Lorenzo walks to and from work every day, and when it's too hot or freezing cold, my mom insists on driving him home.  His house is only a few blocks from the hospital, but, just the same as me, my mom can't stand to see anyone struggle or suffer, and he knows that Mrs. Janice is relentless (also like me), so on occasion he'll graciously accept the offer.  She always makes sure to remember his birthday and brings him a little something at Christmas that he can use.  My mom does this out of the goodness of her heart, and he knows that and is so beyond thankful to be remembered.

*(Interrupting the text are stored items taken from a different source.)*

(** C10. When the options leave the object's pointers in place and its
    mutex free, [New] queries the node's info endpoint; when the node's
    address map has no entry for the currency's name it returns no client
    and [ErrCurrencyIsInvalid]; when it has one, the client it returns (the
    object it has built, with its logger set) carries exactly that address
    as its contract. *)
Theorem New_resolves_contract :
  forall (node : Node) (cur : Currency) (dbg : bool) (options : list Option)
         (h : history) (l : Logger) (resp : Response) (info : NodeInfo),
    let d := after_options node cur dbg options in
    let r := New E node cur dbg options new_Client h in
    client_set d = true ->
    HTTPClient_set d = true ->
    mu (obj d) = Some {| locked := false |} ->
    logger_New E default_logger_options = inl l ->
    request_error E "GET" node = None ->
    (forall rc, client_Do E rc h (info_request node) = inl resp) ->
    statusCheck E resp = None ->
    decodeBody_NodeInfo E (Body resp) = (info, None) ->
    requests (emitted r) = [info_request node] /\
    match Addresses info !! GetName cur with
    | None => outcome r = Ret (None, Some ErrCurrencyIsInvalid)
    | Some a =>
        exists c, outcome r = Ret (Some c, None) /\ contract c = a /\
                  client_after r = c /\ well_formed c
    end.
Proof.
  intros node cur dbg options h l resp info d r Hcs Hhs Hmu Hlog Hq HDo Hst Hdec.
  assert (Hr : r = New E node cur dbg options new_Client h) by reflexivity.
  clearbody r. unfold New in Hr.
  do 7 (rewrite (bind_run _ _ _ _ tt) in Hr by reflexivity; new_fields in Hr).
  erewrite bind_run in Hr by reflexivity. new_fields in Hr. cbv zeta in Hr.
  change (fold_left _ options _) with d in Hr.
  clearbody d.
  rewrite (bind_run _ _ _ _ tt) in Hr by reflexivity. new_fields in Hr.
  rewrite Hcs, Hhs in Hr. cbn [negb] in Hr.
  destruct d as [c0 cs hs]. cbn [obj] in *. clear Hcs Hhs cs hs.
  rewrite (bind_run _ _ _ _ c0) in Hr by reflexivity.
  cbn [get_client client_after emitted outcome after rev app] in Hr.
  assert (Hc1 : exists c1 l1,
             logging c1 = Some l1 /\ mu c1 = Some {| locked := false |} /\
             forall B (k : option error -> M B),
               bind match logging c0 with
                    | Some _ => ret None
                    | None =>
                        match logger_New E default_logger_options with
                        | inl l0 =>
                            modify (fun irys => set_logging irys (Some l0));;
                            ret None
                        | inr err => ret (Some err)
                        end
                    end k c0 h = graft [] (k None c1 h)).
  { destruct (logging c0) as [l0|] eqn:Hl0.
    - exists c0, l0. split; [exact Hl0|]. split; [exact Hmu|]. intros B k.
      now rewrite (bind_run _ _ _ _ None) by reflexivity.
    - rewrite Hlog. exists (set_logging c0 (Some l)), l. split; [reflexivity|].
      split; [exact Hmu|].
      intros B k. rewrite bind_assoc.
      rewrite (bind_run _ _ _ _ tt) by reflexivity.
      cbn [modify client_after emitted outcome after rev app].
      rewrite (bind_run _ _ _ _ None) by reflexivity.
      reflexivity. }
  destruct Hc1 as (c1 & l1 & Hl1 & Hm1 & Hk). rewrite Hk in Hr. clear Hk.
  rewrite (bind_run _ _ _ _ tt) in Hr by reflexivity.
  cbn [modify client_after emitted outcome after rev app] in Hr.
  rewrite (bind_run _ _ _ _ tt) in Hr by now destruct dbg.
  match type of Hr with
  | context [bind get_client _ ?c _] =>
      assert (Hl2 : logging c = Some l1) by (destruct dbg; exact Hl1);
      assert (Hm2 : mu c = Some {| locked := false |})
        by (destruct dbg; exact Hm1);
      generalize dependent c; intros c2; intros
  end.
  replace (after _ _ h) with h in Hr by now destruct dbg.
  rewrite (bind_run _ _ _ _ c2) in Hr by reflexivity.
  cbn [get_client client_after emitted outcome after rev app] in Hr.
  rewrite (bind_run _ _ _ _ tt) in Hr by now destruct (Transport _).
  match type of Hr with
  | context [bind mu_Lock _ ?c _] =>
      assert (Hl3 : logging c = Some l1) by (destruct (Transport _); exact Hl2);
      assert (Hm3 : mu c = Some {| locked := false |})
        by (destruct (Transport _); exact Hm2);
      generalize dependent c; intros c3; intros
  end.
  replace (after _ _ h) with h in Hr by now destruct (Transport _).
  pose proof (mu_Lock_run c3 h Hm3) as HL.
  rewrite (bind_run _ _ _ _ tt) in Hr by now rewrite HL.
  unfold after in Hr. rewrite HL in Hr.
  cbn [client_after emitted outcome rev app] in Hr.
  set (c4 := set_mu c3 (Some {| locked := true |})) in Hr.
  destruct (getTokenContractAddress_run node cur c4 h resp info l1
              Hq (HDo _) Hst Hdec Hl3) as (Hc & Hreq & Hout).
  rewrite (bind_run _ _ _ _ _ Hout) in Hr. rewrite Hc in Hr.
  match type of Hr with
  | context [emitted (?m ?c h)] =>
      lazymatch m with
      | (if negb dbg then _ else _) =>
          replace (emitted (m c h)) with (@nil event) in Hr by now destruct dbg
      end
  end.
  match type of Hr with
  | context [emitted (?m c2 h)] =>
      replace (emitted (m c2 h)) with (@nil event) in Hr
        by now destruct (Transport _)
  end.
  destruct (Addresses info !! GetName cur) as [a|].
  - pose proof (fun h' => mu_Unlock_run c4 h' eq_refl) as HU.
    rewrite (bind_run _ _ _ _ tt) in Hr by now rewrite HU.
    unfold after in Hr at 1. rewrite !HU in Hr.
    cbn [client_after emitted outcome rev app] in Hr.
    rewrite (bind_run _ _ _ _ tt) in Hr by reflexivity.
    cbn [modify client_after emitted outcome after rev app] in Hr.
    erewrite bind_run in Hr by reflexivity.
    rewrite Hr, !outcome_graft, !client_after_graft, !emitted_graft.
    cbn [emitted outcome client_after get_client ret app].
    rewrite !app_nil_r, Hreq.
    split; [reflexivity|]. eexists. repeat split.
    intros _. cbn. rewrite Hl3. discriminate.
  - rewrite Hr, !outcome_graft, !emitted_graft.
    cbn [emitted outcome client_after get_client ret app].
    rewrite !app_nil_r, Hreq.
    split; reflexivity.
Qed.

Recently, Lorenzo has been struggling a little bit and he missed a few days of work over the last couple of weeks.  Due to the missed days, his pay was cut short, and things are very tight for him.  My mom knows him well enough to know when something is wrong, and when she asked him yesterday if everything was okay, he confided in her that he's had to pay all of his bills but that he hasn't had much to eat the last few days.  She immediately told him that she would like to help him, but his pride is far too great for that, and he politely declined and just asked her to pray for him.  She promised him that she would, and she did.  

Again, to know my mama is to know that if she can do more than pray, then she's going to.  When she walked through the door after work, she had barely put her purse down before telling my dad that she needed to put a care package together for her friend.  My dad has certainly heard of Lorenzo over the years and told my mom to absolutely go ahead and round up what she needed.  So my mom went through their cabinets and refrigerator and filled two boxes of food for him, recruited my brother to accompany her, and off they drove, my mom still in her work clothes and my brother unaware that even at 25 he was still eligible for Teachable Moments from Mama.

They pulled up to Lorenzo's house and rang his doorbell, each holding a box of food.  My brother told me this morning that when Lorenzo opened the door, he broke down in tears and thanked them over and over and over again.  My mom walked in and put the boxes down, hugged him, and told him that she knew that he would do it for someone else in that situation, and that he was to think nothing of it, and that's what friends are for.  

As my mom told me all of this as I drove to work, I was fighting back an ugly cry.  

I was overwhelmed at the generosity of my mom, of hearing her say so matter-of-factly "I helped him because it's what you do for someone in need.  I know that he would do it for someone else if he could.  And I would do it for anyone else out there."

I was sad for Lorenzo to be struggling after an already challenging life.

I was embarrassed at myself for being annoyed that I might not have time to buy a coffee. 

I was helpless thinking of how many other people are out there in the same position who we just don't hear about.

And so my heart feels a little heavy this morning.  My mom asked me to pray for Lorenzo, and every time I think of him I send up a few words, but I wish that there were more than can be done.  I know that there are people out there who are so very much worse off than our friend, people who don't have a roof over their heads, clothes on their backs, a stable job to go to every day.  But for some reason knowing that Lorenzo has these things and is still struggling to get by, to know that a good, honest, hardworking man who has already been through so much in his life now has to worry about where his meals will come from...  that's what hurts my heart

If you think about it and it's your thing, maybe send up a prayer for Lorenzo.  If praying isn't your thing, maybe a few words of encouragement could help.  My mom assured me that he's going to be okay and that he has a wonderful support system in his manager and team at work, and I believe that, especially with my mom on his side.